## TASK ITEM
From the listing below, pull out every line where the string "discriminate" appears.

## SOURCE MATERIAL

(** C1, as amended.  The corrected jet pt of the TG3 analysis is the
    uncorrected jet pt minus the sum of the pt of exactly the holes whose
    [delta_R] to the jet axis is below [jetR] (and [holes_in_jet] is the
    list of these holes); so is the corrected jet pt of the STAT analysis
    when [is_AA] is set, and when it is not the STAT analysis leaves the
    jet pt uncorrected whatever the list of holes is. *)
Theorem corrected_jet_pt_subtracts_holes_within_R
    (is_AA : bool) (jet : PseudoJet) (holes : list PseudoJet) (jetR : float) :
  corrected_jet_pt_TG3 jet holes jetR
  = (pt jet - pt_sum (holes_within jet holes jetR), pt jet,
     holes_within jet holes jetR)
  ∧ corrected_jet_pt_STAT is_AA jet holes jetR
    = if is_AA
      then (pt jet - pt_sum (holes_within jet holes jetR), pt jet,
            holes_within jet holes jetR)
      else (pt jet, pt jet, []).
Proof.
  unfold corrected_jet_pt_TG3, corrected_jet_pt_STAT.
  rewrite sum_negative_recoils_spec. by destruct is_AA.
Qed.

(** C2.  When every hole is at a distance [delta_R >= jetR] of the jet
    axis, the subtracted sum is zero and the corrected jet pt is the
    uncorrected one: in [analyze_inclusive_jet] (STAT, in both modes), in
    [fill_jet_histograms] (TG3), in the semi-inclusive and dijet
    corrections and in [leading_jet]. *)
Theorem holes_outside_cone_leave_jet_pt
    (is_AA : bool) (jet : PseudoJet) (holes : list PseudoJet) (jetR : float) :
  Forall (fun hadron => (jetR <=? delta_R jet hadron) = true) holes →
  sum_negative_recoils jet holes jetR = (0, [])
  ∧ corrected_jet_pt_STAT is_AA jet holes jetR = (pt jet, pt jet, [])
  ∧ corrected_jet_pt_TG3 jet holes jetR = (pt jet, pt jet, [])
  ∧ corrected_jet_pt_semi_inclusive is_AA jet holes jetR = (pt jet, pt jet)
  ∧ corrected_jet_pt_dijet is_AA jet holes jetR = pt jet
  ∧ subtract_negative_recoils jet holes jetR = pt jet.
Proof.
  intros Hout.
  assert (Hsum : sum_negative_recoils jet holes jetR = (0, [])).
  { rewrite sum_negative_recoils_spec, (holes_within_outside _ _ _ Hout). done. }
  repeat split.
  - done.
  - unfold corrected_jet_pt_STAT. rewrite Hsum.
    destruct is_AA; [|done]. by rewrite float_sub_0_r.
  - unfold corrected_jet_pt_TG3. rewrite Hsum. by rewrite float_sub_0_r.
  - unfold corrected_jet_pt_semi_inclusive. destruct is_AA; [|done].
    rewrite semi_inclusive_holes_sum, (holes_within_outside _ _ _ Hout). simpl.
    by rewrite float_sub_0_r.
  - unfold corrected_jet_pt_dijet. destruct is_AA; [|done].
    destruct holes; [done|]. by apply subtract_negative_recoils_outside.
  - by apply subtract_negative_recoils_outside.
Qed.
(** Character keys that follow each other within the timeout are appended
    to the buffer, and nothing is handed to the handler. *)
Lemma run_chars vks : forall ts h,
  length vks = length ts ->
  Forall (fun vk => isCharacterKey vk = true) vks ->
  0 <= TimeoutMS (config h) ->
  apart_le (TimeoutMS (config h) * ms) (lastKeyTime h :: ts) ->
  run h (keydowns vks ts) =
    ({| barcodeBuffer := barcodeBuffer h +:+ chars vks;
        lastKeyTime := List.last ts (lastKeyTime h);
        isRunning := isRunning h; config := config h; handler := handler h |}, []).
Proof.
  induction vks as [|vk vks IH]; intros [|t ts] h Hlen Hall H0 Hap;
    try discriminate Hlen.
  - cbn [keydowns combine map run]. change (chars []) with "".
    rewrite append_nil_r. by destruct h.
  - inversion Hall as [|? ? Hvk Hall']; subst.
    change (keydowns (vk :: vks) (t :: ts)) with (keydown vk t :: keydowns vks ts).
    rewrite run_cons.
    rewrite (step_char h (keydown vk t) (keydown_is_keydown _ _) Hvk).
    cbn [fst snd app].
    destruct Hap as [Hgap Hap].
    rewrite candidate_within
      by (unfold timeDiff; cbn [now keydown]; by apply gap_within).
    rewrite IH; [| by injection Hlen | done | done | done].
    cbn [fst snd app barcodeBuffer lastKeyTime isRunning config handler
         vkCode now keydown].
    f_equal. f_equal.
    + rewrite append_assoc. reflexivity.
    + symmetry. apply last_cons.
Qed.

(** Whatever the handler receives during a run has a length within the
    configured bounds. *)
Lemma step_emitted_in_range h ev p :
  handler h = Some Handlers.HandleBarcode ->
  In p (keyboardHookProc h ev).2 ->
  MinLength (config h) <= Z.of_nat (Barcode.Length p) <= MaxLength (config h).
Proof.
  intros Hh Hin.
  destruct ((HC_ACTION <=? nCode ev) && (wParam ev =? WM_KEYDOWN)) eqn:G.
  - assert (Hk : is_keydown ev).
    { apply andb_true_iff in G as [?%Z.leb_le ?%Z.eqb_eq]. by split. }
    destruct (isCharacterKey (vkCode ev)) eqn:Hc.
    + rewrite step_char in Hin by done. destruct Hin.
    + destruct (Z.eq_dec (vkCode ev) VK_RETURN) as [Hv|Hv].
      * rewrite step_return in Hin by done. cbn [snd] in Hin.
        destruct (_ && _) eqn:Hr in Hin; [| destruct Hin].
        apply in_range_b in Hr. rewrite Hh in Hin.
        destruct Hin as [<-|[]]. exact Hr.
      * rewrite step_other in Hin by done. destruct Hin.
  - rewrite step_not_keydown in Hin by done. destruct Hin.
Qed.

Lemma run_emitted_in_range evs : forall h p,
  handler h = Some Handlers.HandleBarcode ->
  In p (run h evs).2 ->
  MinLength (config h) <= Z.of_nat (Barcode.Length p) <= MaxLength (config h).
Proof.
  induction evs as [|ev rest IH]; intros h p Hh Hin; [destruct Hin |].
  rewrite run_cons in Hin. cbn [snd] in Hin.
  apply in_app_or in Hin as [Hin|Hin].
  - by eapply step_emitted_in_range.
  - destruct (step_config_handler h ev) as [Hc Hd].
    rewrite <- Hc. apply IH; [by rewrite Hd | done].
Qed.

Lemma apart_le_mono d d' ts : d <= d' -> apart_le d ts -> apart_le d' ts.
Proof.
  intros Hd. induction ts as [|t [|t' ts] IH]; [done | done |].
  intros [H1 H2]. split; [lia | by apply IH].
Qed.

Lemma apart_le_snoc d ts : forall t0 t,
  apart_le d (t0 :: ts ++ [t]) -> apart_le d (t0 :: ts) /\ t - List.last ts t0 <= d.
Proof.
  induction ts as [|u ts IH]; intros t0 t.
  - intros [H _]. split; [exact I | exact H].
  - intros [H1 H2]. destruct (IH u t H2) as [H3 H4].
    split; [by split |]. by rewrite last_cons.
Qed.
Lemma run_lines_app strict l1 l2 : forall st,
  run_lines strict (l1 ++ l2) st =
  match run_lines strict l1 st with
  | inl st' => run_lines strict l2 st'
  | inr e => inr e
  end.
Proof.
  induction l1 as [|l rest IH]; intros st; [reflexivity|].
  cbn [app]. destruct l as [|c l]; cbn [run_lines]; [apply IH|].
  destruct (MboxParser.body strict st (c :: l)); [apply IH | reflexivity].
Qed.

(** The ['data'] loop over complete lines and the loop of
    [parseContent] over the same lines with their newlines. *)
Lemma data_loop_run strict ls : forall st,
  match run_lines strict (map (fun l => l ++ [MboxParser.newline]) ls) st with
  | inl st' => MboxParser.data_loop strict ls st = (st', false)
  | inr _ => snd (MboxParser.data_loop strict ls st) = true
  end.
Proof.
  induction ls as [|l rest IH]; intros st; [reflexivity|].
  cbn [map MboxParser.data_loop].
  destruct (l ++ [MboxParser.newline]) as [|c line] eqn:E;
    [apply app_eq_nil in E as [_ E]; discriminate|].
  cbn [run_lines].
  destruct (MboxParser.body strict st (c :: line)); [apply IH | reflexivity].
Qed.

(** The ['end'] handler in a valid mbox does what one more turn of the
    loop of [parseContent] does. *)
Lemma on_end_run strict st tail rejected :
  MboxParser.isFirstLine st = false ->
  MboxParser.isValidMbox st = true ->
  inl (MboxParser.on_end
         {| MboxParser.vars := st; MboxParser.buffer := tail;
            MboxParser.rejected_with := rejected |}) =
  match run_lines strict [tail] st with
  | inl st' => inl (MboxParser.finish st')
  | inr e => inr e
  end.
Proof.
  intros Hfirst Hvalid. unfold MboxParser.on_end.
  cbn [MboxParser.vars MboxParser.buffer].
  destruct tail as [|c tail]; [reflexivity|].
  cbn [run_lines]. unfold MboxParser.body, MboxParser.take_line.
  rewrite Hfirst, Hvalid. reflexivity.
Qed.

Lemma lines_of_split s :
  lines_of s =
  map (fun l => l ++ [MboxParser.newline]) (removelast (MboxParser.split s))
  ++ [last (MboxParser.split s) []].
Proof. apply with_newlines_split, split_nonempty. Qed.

## WRITTEN SOLUTION
    try discriminate Hlen.
    [apply app_eq_nil in E as [_ E]; discriminate|].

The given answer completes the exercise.